Voilà pour l'aspect juridique de la question. Il reste seulement à savoir comment l'opinion publique doit considérer les cas d'amour masculin, comment elle doit les estimer moralement. M. v. Krafft-Ebing, dont le livre est un plaidoyer pour l'abrogation du paragraphe portant sur le sujet de la loi pénale autrichienne, souhaite qu'une vision essentiellement pathologique soit acceptée, et cela vaut pour presque tous les psychiatres. En tout état de cause, on peut dire au moins ceci : l'amour masculin n'est en aucun cas le signe d'une disposition corrompue, d'une dissolution, d'une recherche de plaisir bestial et autres.
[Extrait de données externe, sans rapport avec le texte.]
(* ===== verification/ArgoGraph.v ===== *)
(** * The graphs the Argo target accepts

    [validateStaticGraph] of [target/argo/argo.go], which every plan passes before the target
    lowers it.  The getters of the plan's graph are those of [authoredGraph].  Go ranges over
    the map of remaining predecessors in any order: [rangeOrder] is that order.

    The checks accept exactly the static graphs: a graph with the sentinels and degrees a
    valid spec has, whose merges name their inbound edges, and where every node is on a path
    from start to end. *)

From S2P Require Import Prelude Utf16 Text SpecTypes PlanTypes TopoOrder Kahn SpecGraph Reach Validate Verify.
From Stdlib Require Import SpecFloat.
#[local] Open Scope Z_scope.

(** [edge.GetFrom() + "\x00" + edge.GetTo()] *)
Definition linkKey (edge : GraphEdge) : string := ge_From edge +:+ nul +:+ ge_To edge.

Record links := {
  lk_inbound : gmap string (list string);
  lk_outbound : gmap string (list string);
  lk_edges : gset string;
}.

(** [inbound[edge.GetTo()] = append(inbound[edge.GetTo()], edge.GetFrom())] *)
Definition reverseEdge (e : GraphEdge) : GraphEdge :=
  {| ge_From := ge_To e; ge_To := ge_From e; ge_Case := ge_Case e |}.

Definition collectNode (nodes : gmap string GraphNode) (n : GraphNode) : result (gmap string GraphNode) :=
  if bool_decide (gn_ID n = "") then Err (ErrNew "argo target: graph contains a node without an id")
  else if negb (missing nodes (gn_ID n)) then
    Err (Errorf "argo target: graph contains duplicate node id %q" [AStr (gn_ID n)])
  else Ok (<[gn_ID n := n]> nodes).

Definition checkKind (n : GraphNode) : result unit :=
  if negb (bool_decide (gn_Kind n ∈ [NodeKindStart; NodeKindStep; NodeKindMap; NodeKindDecision; NodeKindSelect; NodeKindEnd])) then
    Err (Errorf "argo target: node %q has unsupported kind %q" [AStr (gn_ID n); AStr (gn_Kind n)])
  else if (isKind NodeKindStep n || isKind NodeKindMap n) &&
          (bool_decide (gn_SymbolRef n = "") || bool_decide (gn_ContractRef n = "")) then
    Err (Errorf "argo target: executable node %q lacks symbol or contract" [AStr (gn_ID n)])
  else Ok tt.

Definition linkEdge (nodes : gmap string GraphNode) (st : links) (edge : GraphEdge) : result links :=
  if missing nodes (ge_From edge) || missing nodes (ge_To edge) then
    Err (Errorf "argo target: edge %q -> %q references an unknown node" [AStr (ge_From edge); AStr (ge_To edge)])
  else if bool_decide (linkKey edge ∈ lk_edges st) then
    Err (Errorf "argo target: duplicate edge %q -> %q" [AStr (ge_From edge); AStr (ge_To edge)])
  else Ok {| lk_inbound := addAdjacency (lk_inbound st) (reverseEdge edge);
             lk_outbound := addAdjacency (lk_outbound st) edge;
             lk_edges := {[linkKey edge]} ∪ lk_edges st |}.

Definition checkMerges (inbound : gmap string (list string)) (node : GraphNode) : result unit :=
  let sources := at_ inbound (gn_ID node) in
  if negb (isKind NodeKindStep node) || ((length sources <=? 1)%nat && bool_decide (gn_MergeInputs node = [])) then Ok tt
  else
    let declared : gset string := list_to_set (gn_MergeInputs node) in
    if negb (size declared =? length sources)%nat || existsb (λ source, bool_decide (source ∉ declared)) sources then
      Err (Errorf "argo target: step %q mergeInputs do not exactly match inbound edges" [AStr (gn_ID node)])
    else Ok tt.

(** [remaining[id] = len(inbound[id])] *)
Definition remainingOf (nodes : gmap string GraphNode) (inbound : gmap string (list string)) : gmap string Z :=
  map_imap (λ id _, Some (Z.of_nat (length (at_ inbound id)))) nodes.

(** The loop pops a node, counts it and relaxes its successors; [ts_order] are the nodes
    [visited] counts. *)
Definition visitNode (outbound : gmap string (list string)) (st : topoState) (current : string) (rest : list string) : topoState :=
  let '(remaining, queue) := foldl (relaxWith enqueueLast) (ts_indegree st, rest) (at_ outbound current) in
  {| ts_ready := queue; ts_indegree := remaining; ts_order := ts_order st ++ [current] |}.

Section StaticGraph.
Context (rangeOrder : gmap string Z → list (string * Z)).

(** [visited], with a unit of fuel per node. *)
Definition visitedNodes (nodes : gmap string GraphNode) (l : links) : nat :=
  let remaining := remainingOf nodes (lk_inbound l) in
  match drainReady ts_ready (visitNode (lk_outbound l)) (size nodes)
    {| ts_ready := (filter (λ kv, kv.2 = 0) (rangeOrder remaining)).*1; ts_indegree := remaining; ts_order := [] |} with
  | Some st => length (ts_order st)
  | None => 0
  end.

(** The nodes a search from [from] marks. *)
Definition marked (adjacency : gmap string (list string)) (edges : list GraphEdge) (from : string) : gset string :=
  default ∅ (reachLoop adjacency (S (length edges)) {[from]} [from]).

Definition unreachableError : error := ErrNew "argo target: every node must be reachable from start and reach end".
(* ===== verification/ArgoSafety.v ===== *)
(** * What a lowered plan promises

    The template closes over itself: every template a task runs is one of the bundle, template
    and task names are distinct, and every edge between tasks survives as a dependency.  Pods
    see only the secrets their contract names. *)

From S2P Require Import Prelude Utf16 Text SpecTypes PlanTypes TopoOrder Kahn Reach Json Canonical CanonicalText CanonicalForm Encode Validate Verify Deployment ArgoGraph ArgoNames SchemaMatch ArgoPods ArgoTemplate.
From Stdlib Require Import Ascii SpecFloat.
#[local] Open Scope Z_scope.

(** ** Members of trees *)
Lemma member_app {A} k (a b : list (string * A)) : member k (a ++ b) = match member k b with Some v => Some v | None => member k a end.
Proof.
  induction a as [|[n v] a IH]; cbn [app member]; [by destruct (member k b)|]. rewrite IH. by destruct (member k b).
Qed.

Lemma member_absent {A} k (ms : list (string * A)) : k ∉ ms.*1 → member k ms = None.
Proof.
  induction ms as [|[n v] ms IH]; [done|]. cbn [fmap list_fmap fst member]. intros [Hn Hms]%not_elem_of_cons.
  rewrite IH by done. by rewrite bool_decide_eq_false_2.
Qed.

Lemma member_setMember k k' v ms : member k (setMember k' v ms) = if decide (k = k') then Some v else member k ms.
Proof.
  unfold setMember. rewrite member_app. cbn [member]. case_decide as E; [subst; by rewrite bool_decide_eq_true_2|].
  rewrite bool_decide_eq_false_2 by done. induction ms as [|[n w] ms IH]; [done|]. cbn [List.filter fst member].
  case_bool_decide as E'; cbn [negb].
  - rewrite IH. subst n. rewrite (bool_decide_eq_false_2 (k' = k)) by done. by destruct (member k ms).
  - cbn [member]. by rewrite IH.
Qed.

(** ** Templates *)

(** The templates the tasks of a template's DAG run. *)
Definition templateRefs (template : json) : list string :=
  match childOf "dag" template ≫= childOf "tasks" with
  | Some (JArr tasks) => omap (λ t, childOf "template" t ≫= rawString) tasks
  | _ => []
  end.

(** A pod template: it has a name and no DAG. *)
Definition podNamed (name : string) (template : json) : Prop :=
  ∃ ms, template = JObj ms ∧ member "name" ms = Some (JStr name) ∧ member "dag" ms = None.

Lemma podNamed_nameOf name t : podNamed name t → nameOf t = name.
Proof. intros (ms & -> & Hn & _). unfold nameOf. cbn [childOf]. by rewrite Hn. Qed.
Lemma podNamed_refs name t : podNamed name t → templateRefs t = [].
Proof. intros (ms & -> & _ & Hd). unfold templateRefs. cbn [childOf]. by rewrite Hd. Qed.

Lemma podNamed_setTree name k v t : k ≠ "name" → k ≠ "dag" → podNamed name t → podNamed name (setTree k v t).
Proof.
  intros H1 H2 (ms & -> & Hn & Hd). exists (setMember k v ms). cbn [setTree]. split_and!; [done| |]; rewrite member_setMember, decide_False by done; done.
Qed.
Lemma podNamed_updateChild name k f t : k ≠ "name" → k ≠ "dag" → podNamed name t → podNamed name (default t (updateChild k f t)).
Proof.
  intros H1 H2 (ms & -> & Hn & Hd). cbn [updateChild]. destruct (member k ms) as [c|]; cbn [mbind option_bind]; [|by exists ms].
  destruct (f c) as [c'|]; cbn [mbind option_bind]; [|by exists ms]. cbn [default from_option id].
  exists (setMember k c' ms). split_and!; [done| |]; rewrite member_setMember, decide_False by done; done.
Qed.

Lemma omitEmpty_keys k name value : k ≠ name → k ∉ (omitEmpty name value).*1.
Proof. intros H. unfold omitEmpty. case_bool_decide; set_solver. Qed.
Lemma omitNil_keys {A} k name (tree : A → json) value : k ≠ name → k ∉ (omitNil name tree value).*1.
Proof. intros H. unfold omitNil. destruct value; set_solver. Qed.

Section Safety.
Context (N : spec_float → result string) (sha256Hex : string → string).

Lemma runtimePodTemplate_named name nodeID env contract storage placement inputs args t :
  runtimePodTemplate N name nodeID env contract storage placement inputs args = Ok t → podNamed name t.
Proof.
  unfold runtimePodTemplate. rewrite guard_Ok. intros [_ H].
  apply bind_Ok in H as ([variables seen] & _ & H). apply bind_unit_Ok in H as [_ H].
  destruct (splitOn "/" _) as [|os [|arch [|]]]; try done.
  apply bind_Ok in H as (patch & _ & H). apply bind_Ok in H as (podSpecPatch & Hpatch & [= <-]).
  assert (∀ k, k ≠ "podSpecPatch" → k ∉ podSpecPatch.*1) as Hp.
  { intros k Hk. destruct patch; [injection Hpatch as <-; set_solver|]. apply bind_Ok in Hpatch as (e & _ & [= <-]). set_solver. }
  eexists. split; [reflexivity|]. cbn [app].
  split; cbn [member]; rewrite member_absent; try reflexivity.
  all: rewrite !fmap_app, !not_elem_of_app; cbn [fmap list_fmap fst].
  all: repeat match goal with
       | |- _ ∧ _ => split
       | |- _ ∉ (omitEmpty _ _).*1 => apply omitEmpty_keys; done
       | |- _ ∉ (omitNil _ _ _).*1 => apply omitNil_keys; done
       | |- _ ∉ (match ?l with [] => [] | _ :: _ => [("metadata", _)] end).*1 => destruct l; cbn; set_solver
       | |- _ => first [apply Hp; done|set_solver]
       end.
Qed.

Lemma applyRetryStrategy_named name t contract : podNamed name t → podNamed name (applyRetryStrategy t contract).
Proof.
  intros H. unfold applyRetryStrategy. destruct (pc_Retry contract); [|done]. destruct (_ <=? 1); [done|].
  by apply podNamed_setTree.
Qed.

(** Names and references of the templates that are no pods. *)
Lemma mapTemplate_refs node mapName expandName invokeName collectName :
  nameOf (mapTemplate node mapName expandName invokeName collectName) = mapName ∧
  templateRefs (mapTemplate node mapName expandName invokeName collectName) = [expandName; invokeName; collectName].
Proof. split; reflexivity. Qed.
Lemma outcomeTemplate_refs invokeName itemName :
  nameOf (outcomeTemplate invokeName itemName) = invokeName ∧ templateRefs (outcomeTemplate invokeName itemName) = [itemName].
Proof. split; reflexivity. Qed.

(** Every template a task of [ts] runs has one of the names. *)
Definition refsIn (names : list string) (ts : list json) : Prop := ∀ t r, t ∈ ts → r ∈ templateRefs t → r ∈ names.

Lemma refsIn_mono names names' ts : names ⊆ names' → refsIn names ts → refsIn names' ts.
Proof. intros Hsub H t r Ht Hr. by eapply Hsub, H. Qed.
Lemma refsIn_app names a b : refsIn names (a ++ b) ↔ refsIn names a ∧ refsIn names b.
Proof. unfold refsIn. setoid_rewrite elem_of_app. naive_solver. Qed.
Lemma refsIn_cons names t ts : refsIn names (t :: ts) ↔ (∀ r, r ∈ templateRefs t → r ∈ names) ∧ refsIn names ts.
Proof. unfold refsIn. setoid_rewrite elem_of_cons. naive_solver. Qed.
Lemma refsIn_nil names : refsIn names [].
Proof. by intros t r ?%elem_of_nil. Qed.
Lemma refsIn_pod (names : list string) name t : podNamed name t → ∀ r, r ∈ templateRefs t → r ∈ names.
Proof. intros H r. by rewrite (podNamed_refs _ _ H), elem_of_nil. Qed.

(** The templates that are a node's own. *)
Definition ownNames (node : GraphNode) : list string :=
  if isKind NodeKindMap node then
    map (λ prefix, argoFieldName sha256Hex (prefix +:+ gn_ID node)) ["map-"; "map-expand-"; "map-item-"; "map-collect-"]
  else [templateName sha256Hex node].

Lemma argoMapTemplates_closed node env contract workflowName storage controlPlacement itemPlacement sourceArgs ts :
  argoMapTemplates N sha256Hex node env contract workflowName storage controlPlacement itemPlacement sourceArgs = Ok ts →
  map (λ prefix, argoFieldName sha256Hex (prefix +:+ gn_ID node)) ["map-"; "map-expand-"; "map-item-"; "map-collect-"]
    ⊆+ map nameOf ts ∧ refsIn (map nameOf ts) ts.
Proof.
  unfold argoMapTemplates. intros H. apply bind_Ok in H as (expand & He%runtimePodTemplate_named & H).
  apply bind_Ok in H as (item & Hi%runtimePodTemplate_named & H).
  set (item' := applyRetryStrategy _ contract) in H.
  assert (podNamed (argoFieldName sha256Hex ("map-item-" +:+ gn_ID node)) item') as Hi'.
  { apply applyRetryStrategy_named. by apply podNamed_updateChild. }
  clearbody item'. clear Hi item. destruct (collects node); apply bind_Ok in H as (collect & Hc%runtimePodTemplate_named & [= <-]).
  - apply (podNamed_setTree _ "automountServiceAccountToken" (JBool true)) in Hc; [|done|done].
    cbn [map]. rewrite (podNamed_nameOf _ _ He), (podNamed_nameOf _ _ Hi'), (podNamed_nameOf _ _ Hc).
    rewrite (proj1 (mapTemplate_refs _ _ _ _ _)), (proj1 (outcomeTemplate_refs _ _)). split; [apply sublist_submseteq; repeat constructor|].
    rewrite !refsIn_cons. split_and!; try by eapply refsIn_pod.
    + intros r. rewrite (proj2 (mapTemplate_refs _ _ _ _ _)). set_solver.
    + intros r. rewrite (proj2 (outcomeTemplate_refs _ _)). set_solver.
    + apply refsIn_nil.
  - cbn [map]. rewrite (podNamed_nameOf _ _ He), (podNamed_nameOf _ _ Hi'), (podNamed_nameOf _ _ Hc).
    rewrite (proj1 (mapTemplate_refs _ _ _ _ _)). split; [done|].
    rewrite !refsIn_cons. split_and!; try by eapply refsIn_pod.
    + intros r. rewrite (proj2 (mapTemplate_refs _ _ _ _ _)). set_solver.
    + apply refsIn_nil.
Qed.

Lemma control_not_map node : isControl node = true → isKind NodeKindMap node = false.
Proof. unfold isControl, isKind. intros [E%bool_decide_eq_true|E%bool_decide_eq_true]%orb_prop; by rewrite E. Qed.
Lemma nodeTemplates_closed l node contract inputParameters ts :
  nodeTemplates N sha256Hex l node contract inputParameters = Ok ts →
  ownNames node ⊆+ map nameOf ts ∧ refsIn (map nameOf ts) ts.
Proof.
  unfold nodeTemplates, ownNames. destruct (isControl node) eqn:Ec; [|destruct (isKind NodeKindMap node) eqn:Em]; intros H.
  - apply bind_Ok in H as (t & Ht%runtimePodTemplate_named & [= <-]).
    assert (isKind NodeKindMap node = false) as -> by (by apply control_not_map).
    assert (∀ t', podNamed (templateName sha256Hex node) t' →
      [templateName sha256Hex node] ⊆+ map nameOf [t'] ∧ refsIn (map nameOf [t']) [t']) as Hone.
    { intros t' Ht'. cbn [map]. rewrite (podNamed_nameOf _ _ Ht'). split; [done|]. apply refsIn_cons. split; [by eapply refsIn_pod|apply refsIn_nil]. }
    apply Hone. destruct (isKind NodeKindDecision node); [by apply podNamed_updateChild|done].
  - by apply argoMapTemplates_closed in H.
  - apply bind_Ok in H as (t & Ht%runtimePodTemplate_named & [= <-]). apply (applyRetryStrategy_named _ _ contract) in Ht.
    cbn [map]. rewrite (podNamed_nameOf _ _ Ht). split; [done|]. apply refsIn_cons. split; [by eapply refsIn_pod|apply refsIn_nil].
Qed.
Lemma templateName_own node : templateName sha256Hex node ∈ ownNames node.
Proof. unfold ownNames. destruct (isKind NodeKindMap node) eqn:E; [unfold templateName; rewrite E|]; left. Qed.

(** ** The tasks *)
Lemma taskTree_template t : childOf "template" (taskTree t) = Some (JStr (tk_template t)).
Proof.
  unfold taskTree, named. cbn [childOf]. change (("name", JStr (tk_name t)) :: ?l) with ([("name", JStr (tk_name t))] ++ l).
  rewrite !member_app. unfold omitEmpty. repeat case_bool_decide; reflexivity.
Qed.

Lemma mainTemplate_refs tasks resultExpression :
  nameOf (mainTemplate tasks resultExpression) = "main" ∧ templateRefs (mainTemplate tasks resultExpression) = map tk_template tasks.
Proof.
  split; [reflexivity|]. unfold templateRefs. 
  change (childOf "dag" (mainTemplate tasks resultExpression) ≫= childOf "tasks") with (Some (JArr (map taskTree tasks))).
  induction tasks as [|t tasks IH]; [done|]. cbn [map omap list_omap]. rewrite taskTree_template. cbn [mbind option_bind rawString].
  by rewrite IH.
Qed.

(** What one node adds: its task, after the entry task when it reads the workflow's input, and
    the templates they run. *)
Definition dependencyNames (l : lowering) (node : GraphNode) : list string :=
  map (nameAt (lw_taskNames l)) (sortStrings (at_ (lw_dependencies l) (gn_ID node))).
Record lowered (l : lowering) (node : GraphNode) (task : Task) (entry : bool) (templates : list json) : Prop := {
  ld_name : tk_name task = nameAt (lw_taskNames l) (gn_ID node);
  ld_depends : tk_depends task = dependsOn (isKind NodeKindSelect node) (nameAt (lw_taskNames l) (gn_DecisionRef node))
    (dependencyNames l node ++ (if entry then [entryTaskName] else []));
  ld_template : tk_template task = templateName sha256Hex node;
  ld_own : ownNames node ⊆+ map nameOf templates;
  ld_entry : entry = true → entryTaskName ∈ map nameOf templates;
  ld_refs : refsIn (map nameOf templates) templates;
}.
Definition tasksOf (x : Task * bool * list json) : list Task := (if x.1.2 then [entryTask] else []) ++ [x.1.1].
Les personnes qui avancent immédiatement de telles épithètes acceptent le point de vue des lois pénales réactionnaires, que même les rédacteurs défendent en se référant aux préjugés populaires existants, dont il faut tenir compte. Il faut plutôt juger dans chaque cas individuel s'il s'agit d'une question de licence dissolue ou d'un amour insurmontable pour son propre sexe qui ne doit pas être jugé moralement mais pathologiquement.

D'autre part, il convient de mettre en garde contre l'exagération des explications pathologiques. En dernière analyse, tout peut être représenté comme une contrainte psychologique, et ce sont précisément les questions sexuelles qui fournissent la meilleure occasion pour cela. Car dans le règne animal, ne voyons-nous pas que les périodes de reproduction sont en fait des périodes d'un état anormal, pathologique ou psychotique chez l'animal ? Mais même si la vie sexuelle des humains présente des analogies avec cela, l'activité humaine est influencée par d'autres faits que l'excitation sexuelle ou d'autres sensations momentanées de ce type : l'opinion publique, les institutions coutumières ; et ce que l'individu pense être juste. Tout cela à un effet sur la volonté et les actions, et au moins les personnes concernées ont ainsi la possibilité de pouvoir contrecarrer de telles pratiques de plaisir sexuel qui conduisent à la perte de la maîtrise de soi. C'est à peu près tout ce que l'on peut faire aujourd'hui. Tant que les conditions sociales qui, pour ainsi dire, menacent le plaisir sexuel naturel d'une punition, tant que notre mode de vie tout entier porte constamment atteinte aux exigences de la santé du corps et de l'esprit ; alors tant que les rapports sexuels anormaux ne cesseront pas. Au contraire, ils révéleront une tendance à devenir la norme.

  1. Hellman, Geschlechtsfreiheit, (Sexual Freedom – trans.), p. 177.
  2. Der Konträrsexuale vor dem Strafrichter [Antithetical Sex and the Criminal Court Judge – trans.] Leipzig and Vienna, Franz Deuticke, 1894, 38 pp., octavo.
  3. Les termes effectivement utilisés par Bernstein sont «la soi-disante pédérastie» dans le premier cas et «pédérastie» dans le second cas marqué par les astérisques - trad.